僕がなぜ、略して"文フリ"と呼ばれているこのイベントに参加、参加といっても出店したわけではないが、したのか、そのきっかけを話すと長くなるというか、どこまで遡ればいいのか。さっぱり分からない。ハロウィンの渋谷には行かないが、文フリには行くような、それは教室で一人、古典として知られているわけでも、ベストセラーでもない小説を読んでいた時から決まっていたような気もするし、それならば、そのような人間になった理由を、さらに時計を巻き戻して、探らなければならないだろう。

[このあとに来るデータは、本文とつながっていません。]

Lemma explained_app checks l r : explained checks r -> explained (checks ++ l) r.
Proof.
  unfold explained. intros Hx Hf. specialize (Hx Hf).
  destruct (cr_kind r), (cr_detail r) as [[]|]; try done.
  - destruct Hx as [? ?]. split; [done|]. by apply confirmed_address_app.
  - destruct Hx as (? & st & ? & ?). split; [done|]. exists st. split; [|done].
    by apply status_of_app.
Qed.

Lemma justified_app checks l e e' r :
  (e = true -> e' = true) -> justified checks e r -> justified (checks ++ l) e' r.
Proof.
  unfold justified. intros He. destruct (cr_status r) as [| |[]]; intros [Hd Hx];
    try (split; [by apply deps_passed_app|by auto using explained_app]).
  - split; [done|by apply status_of_app].
  - destruct Hx as [b Hb]. split; [done|]. exists b. by apply status_of_app.
Qed.

Lemma status_of_known checks k : In k (map cr_kind checks) -> exists st, status_of checks k = Some st.
Proof.
  intros (c & Hk & Hc)%in_map_iff. unfold status_of, find.
  destruct (iter_find _ checks) eqn:E; [by eexists|].
  apply iter_find_none in E. rewrite List.Forall_forall in E.
  specialize (E c Hc). by apply bool_decide_eq_false in E.
Qed.

(** The dependency scan either finds every parent passed or names a parent that is not. *)
Lemma dependency_scan_spec checks deps :
  Forall (fun d => In d (map cr_kind checks)) deps ->
  match dependency_scan deps checks with
  | None => Forall (fun d => status_of checks d = Some Passed) deps
  | Some (DependencyFailed d) => In d deps /\ status_of checks d = Some Failed
  | Some (DependencySkipped d) => In d deps /\ exists b, status_of checks d = Some (Skipped b)
  | Some BudgetExhausted => False
  end.
Proof.
  induction deps as [|d deps IH]; simpl; [constructor|]. intros [Hd Hds]%Forall_cons.
  destruct (status_of_known _ _ Hd) as [st Hst]. unfold status_of in *. rewrite Hst.
  specialize (IH Hds). destruct st as [| |b]; [|by auto|by eauto].
  destruct (dependency_scan deps checks) as [[]|]; try done; [| |by constructor];
    destruct IH; auto.
Qed.
(* ===== verification/DoctorExecutor.v ===== *)
(** * Network Doctor: the repair executor

    crates/lattice-doctor/src/executor.rs: snapshot, apply, verify and roll back one repair.
    The state threaded through [execute] is the world (transport and clock) with the event
    log the execution appends to. [Display] of an [f64] is the parameter [f64_display]. *)

From S2P Require Import Prelude Time Text F64 DoctorCheck DoctorRepair.

Inductive RepairTransportError :=
  | ErrSnapshot (what : string)
  | ErrApply (what : string)
  | ErrRestore (what : string)
  | ErrMeasure (what : string).

Definition transport_error_to_string (e : RepairTransportError) : string :=
  match e with
  | ErrSnapshot what => "snapshot failed: " +:+ what
  | ErrApply what => "apply failed: " +:+ what
  | ErrRestore what => "restore failed: " +:+ what
  | ErrMeasure what => "measurement failed: " +:+ what
  end.

Record StateEntry := { se_key : StateKey; se_value : string }.

(** The side-effect boundary for repairs. *)
Class RepairTransport (W : Type) := {
  snapshot : list StateKey -> M W (result (list StateEntry) RepairTransportError);
  apply_repair : ExecutableRepair -> M W (result unit RepairTransportError);
  restore : list StateEntry -> M W (result unit RepairTransportError);
  measure : CheckKind -> M W (result (list Measurement) RepairTransportError)
}.

Inductive MetricDirection := LowerIsBetter | HigherIsBetter.

Record Symptom := {
  sy_check : CheckKind;
  sy_metric : Metric;
  sy_direction : MetricDirection;
  min_meaningful_delta : f64
}.

Definition symptom_new (check : CheckKind) (metric : Metric) (direction : MetricDirection)
    (delta : f64) : result Symptom DoctorError :=
  if negb (f64_is_finite delta) || f64_le delta f64_zero
  then Err (InvalidSymptom "min_meaningful_delta must be finite and positive")
  else Ok {| sy_check := check; sy_metric := metric; sy_direction := direction;
             min_meaningful_delta := delta |}.

Inductive Verdict := Improved | Unchanged | Regressed.

Record Verification := { v_verdict : Verdict; v_before : Measurement; v_after : Measurement }.

Inductive RollbackSkipReason := NotNeeded | NotReversible.

Inductive RollbackOutcome :=
  | RollbackNotAttempted (reason : RollbackSkipReason)
  | RollbackSucceeded
  | RollbackFailed (error : string).

Inductive RepairEventKind :=
  | EvStarted (class : RepairClass) (description : string)
  | EvSnapshotted (keys : list StateKey) (baseline : Measurement)
  | EvApplied
  | EvApplyFailed (error : string)
  | EvVerified (verdict : Verdict) (before after : Measurement)
  | EvVerificationFailed (error : string)
  | EvRolledBack (outcome : RollbackOutcome).

Record RepairEvent := { re_sequence : Z; re_at : DateTime; re_kind : RepairEventKind }.

Inductive RepairOutcome :=
  | Completed (verdict : Verdict)
  | SnapshotFailed (error : string)
  | BaselineFailed (error : string)
  | ApplyFailed (error : string)
  | VerificationFailed (error : string).

Record RepairReport := {
  rr_class : RepairClass;
  rr_description : string;
  rr_outcome : RepairOutcome;
  rr_verification : option Verification;
  rr_rollback : RollbackOutcome;
  rr_events : list RepairEvent
}.

(** [{:?}] of a [Metric]. *)
Definition metric_debug (m : Metric) : string :=
  match m with
  | CollectorPrivileged => "CollectorPrivileged"
  | CaptureHealthy => "CaptureHealthy"
  | WorkerRunning => "WorkerRunning"
  | LinkUp => "LinkUp"
  | LinkSpeedMbps => "LinkSpeedMbps"
  | AddressPresent => "AddressPresent"
  | LeaseValidMetric => "LeaseValid"
  | ConflictingMacCount => "ConflictingMacCount"
  | RssiDbm => "RssiDbm"
  | RetryPercent => "RetryPercent"
  | RttMs => "RttMs"
  | LossPercent => "LossPercent"
  | DnsLatencyMs => "DnsLatencyMs"
  | ResolverFailureCount => "ResolverFailureCount"
  | DefaultRouteCount => "DefaultRouteCount"
  | RouterResponsive => "RouterResponsive"
  | PassingMtuBytes => "PassingMtuBytes"
  | FailingMtuBytes => "FailingMtuBytes"
  | ReachabilitySuccess => "ReachabilitySuccess"
  end.

Definition compare (symptom : Symptom) (before after : f64) : Verdict :=
  let improvement := match sy_direction symptom with
                     | LowerIsBetter => f64_sub before after
                     | HigherIsBetter => f64_sub after before
                     end in
  if f64_le (min_meaningful_delta symptom) improvement then Improved
  else if f64_le improvement (f64_neg (min_meaningful_delta symptom)) then Regressed
  else Unchanged.

Section Execute.
Context {W : Type} `{RepairTransport W, Clock W}.
Variable f64_display : f64 -> string.

Record ExecState := { x_world : W; x_events : list RepairEvent }.

(** A transport call. *)
Definition call {A} (m : M W A) : M ExecState A :=
  fun s => let '(a, w) := m (x_world s) in (a, {| x_world := w; x_events := x_events s |}).

(** [EventLog::push]: [len() as u32] wraps. *)
Definition push (kind : RepairEventKind) : M ExecState unit :=
  fun s =>
    let sequence := Z.of_nat (length (x_events s)) mod 2 ^ 32 in
    let '(t, w) := now (x_world s) in
    (tt, {| x_world := w;
            x_events := x_events s ++ [{| re_sequence := sequence; re_at := t; re_kind := kind |}] |}).

Definition find_metric (symptom : Symptom) (measurements : list Measurement)
  : result Measurement string :=
  ok_or (iter_find (fun m => bool_decide (m_metric m = sy_metric symptom)) measurements)
    ("symptom metric " +:+ metric_debug (sy_metric symptom) +:+ " missing from re-measurement").

Definition measure_symptom (symptom : Symptom) : M ExecState (result Measurement string) :=
  let! r := call (measure (sy_check symptom)) in
  mret_st (match r with
           | Err error => Err (transport_error_to_string error)
           | Ok measurements => find_metric symptom measurements
           end).

Definition finite (m : Measurement) : result Measurement string :=
  if f64_is_finite (m_value m) then Ok m
  else Err ("symptom metric " +:+ metric_debug (m_metric m) +:+
            " measured a non-finite value (" +:+ f64_display (m_value m) +:+ ")").

(** [measure_symptom(..).await.and_then(finite)] *)
Definition measure_finite (symptom : Symptom) : M ExecState (result Measurement string) :=
  let! r := measure_symptom symptom in mret_st (result_bind r finite).

Definition roll_back (repair : ExecutableRepair) (entries : list StateEntry) (symptom : Symptom)
    (baseline : Measurement) : M ExecState RollbackOutcome :=
  let! outcome :=
    (if reversible repair then
       let! r := call (restore entries) in
       match r with
       | Ok _ =>
         let! m := measure_finite symptom in
         mret_st (match m with
           | Ok restored =>
             match compare symptom (m_value baseline) (m_value restored) with
             | Regressed => RollbackFailed
                 ("restore succeeded but the symptom did not return to baseline: before " +:+
                  f64_display (m_value baseline) +:+ " after rollback " +:+
                  f64_display (m_value restored))
             | Improved | Unchanged => RollbackSucceeded
             end
           | Err error => RollbackFailed ("restore succeeded but could not be verified: " +:+ error)
           end)
       | Err error => mret_st (RollbackFailed (transport_error_to_string error))
       end
     else mret_st (RollbackNotAttempted NotReversible)) in
  let! _ := push (EvRolledBack outcome) in
  mret_st outcome.

Definition finish (class : RepairClass) (description : string) (outcome : RepairOutcome)
    (verification : option Verification) (rollback : RollbackOutcome) : M ExecState RepairReport :=
  fun s => ({| rr_class := class; rr_description := description; rr_outcome := outcome;
               rr_verification := verification; rr_rollback := rollback;
               rr_events := x_events s |}, s).

Definition execute_steps (repair : ExecutableRepair) (symptom : Symptom) : M ExecState RepairReport :=
  let class := repair_class repair in
  let description := describe repair in
  let! _ := push (EvStarted class description) in
  let keys := state_keys repair in
  let! snap := call (snapshot keys) in
  match snap with
  | Err error =>
    finish class description (SnapshotFailed (transport_error_to_string error)) None
      (RollbackNotAttempted NotNeeded)
  | Ok entries =>
    let! base := measure_finite symptom in
    match base with
    | Err error =>
      finish class description (BaselineFailed error) None (RollbackNotAttempted NotNeeded)
    | Ok baseline =>
      let! _ := push (EvSnapshotted keys baseline) in
      let! applied := call (apply_repair repair) in
      match applied with
      | Err error =>
        let! _ := push (EvApplyFailed (transport_error_to_string error)) in
        let! rollback := roll_back repair entries symptom baseline in
        finish class description (ApplyFailed (transport_error_to_string error)) None rollback
      | Ok _ =>
        let! _ := push EvApplied in
        let! re := measure_finite symptom in
        match re with
        | Err error =>
          let! _ := push (EvVerificationFailed error) in
          let! rollback := roll_back repair entries symptom baseline in
          finish class description (VerificationFailed error) None rollback
        | Ok after =>
          let verdict := compare symptom (m_value baseline) (m_value after) in
          let! _ := push (EvVerified verdict baseline after) in
          let! rollback :=
            match verdict with
            | Regressed => roll_back repair entries symptom baseline
            | _ => mret_st (RollbackNotAttempted NotNeeded)
            end in
          finish class description (Completed verdict)
            (Some {| v_verdict := verdict; v_before := baseline; v_after := after |}) rollback
        end
      end
    end
  end.

(** [RepairExecutor::execute] starts from an empty event log. *)
Definition execute (repair : ExecutableRepair) (symptom : Symptom) : M W RepairReport :=
  fun w => let '(r, s) := execute_steps repair symptom {| x_world := w; x_events := [] |} in
           (r, x_world s).
End Execute.
Arguments ExecState : clear implicits.

(** ** The scripted in-memory transport *)
Inductive TransportCall := TcSnapshot | TcApply | TcRestore | TcMeasure.

Record FakeRepairTransport := {
  fk_snapshot_result : result (list StateEntry) RepairTransportError;
  fk_apply_result : result unit RepairTransportError;
  fk_restore_result : result unit RepairTransportError;
  fk_measurements : list (result (list Measurement) RepairTransportError);
  fk_calls : list TransportCall
}.

Definition record_call (c : TransportCall) (w : FakeRepairTransport) : FakeRepairTransport := {|
  fk_snapshot_result := fk_snapshot_result w; fk_apply_result := fk_apply_result w;
  fk_restore_result := fk_restore_result w; fk_measurements := fk_measurements w;
  fk_calls := fk_calls w ++ [c] |}.

Definition fake_measure (w : FakeRepairTransport)
  : result (list Measurement) RepairTransportError * FakeRepairTransport :=
  let w1 := record_call TcMeasure w in
  match fk_measurements w1 with
  | [] => (Err (ErrMeasure "no scripted measurement"), w1)
  | m :: ms => (m, {| fk_snapshot_result := fk_snapshot_result w1;
                      fk_apply_result := fk_apply_result w1;
                      fk_restore_result := fk_restore_result w1;
                      fk_measurements := ms; fk_calls := fk_calls w1 |})
  end.

#[global] Instance fake_repair_transport : RepairTransport FakeRepairTransport := {
  snapshot _ w := (fk_snapshot_result w, record_call TcSnapshot w);
  apply_repair _ w := (fk_apply_result w, record_call TcApply w);
  restore _ w := (fk_restore_result w, record_call TcRestore w);
  measure _ w := fake_measure w
}.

とにかく、少し前に偶然の出会いがあり、紆余曲折を経て、同人誌を出してみたいという気持ちになり、しかし僕は、同人誌がどういうものか、まったくと言っていいほど知らない、知らないままで作れるはずもないのだから、それならば、ツイッターでフォローしている人たちが口々に宣伝していたあれに、行ってみようと思ったのだ。きっかけがあり、動機があり、欲しい本があり、時間があった。それでもどこか尻込みしている自分の尻を叩いた。
朝に起きて、昨日買った袋麺を食べた。西友のプライベートブランドの、かなり安価な塩ラーメンだったが、普通に美味しかった。準備を終えて、昼前には家を出た。西武線から山手線、乗っている間は『いろんな気持ちが本当の気持ち』を読んでいた。派手ではない良さでいっぱいだった。そこには文学があった。会場の流通センターでは、文学と出会うことができるのだろうか。疑いを抱きつつ、京浜急行に乗り換えた。
降りた平和島駅は、最寄りではない。数百円をケチったのだ。30分ほど歩かなければならなかった。上り坂と歩道橋があって汗ばむ。何人かが、同じ方角へと向かう。何人かは、その方角からこちらへ来る。同じ目的を持っていることが、雰囲気で分かって、心強い。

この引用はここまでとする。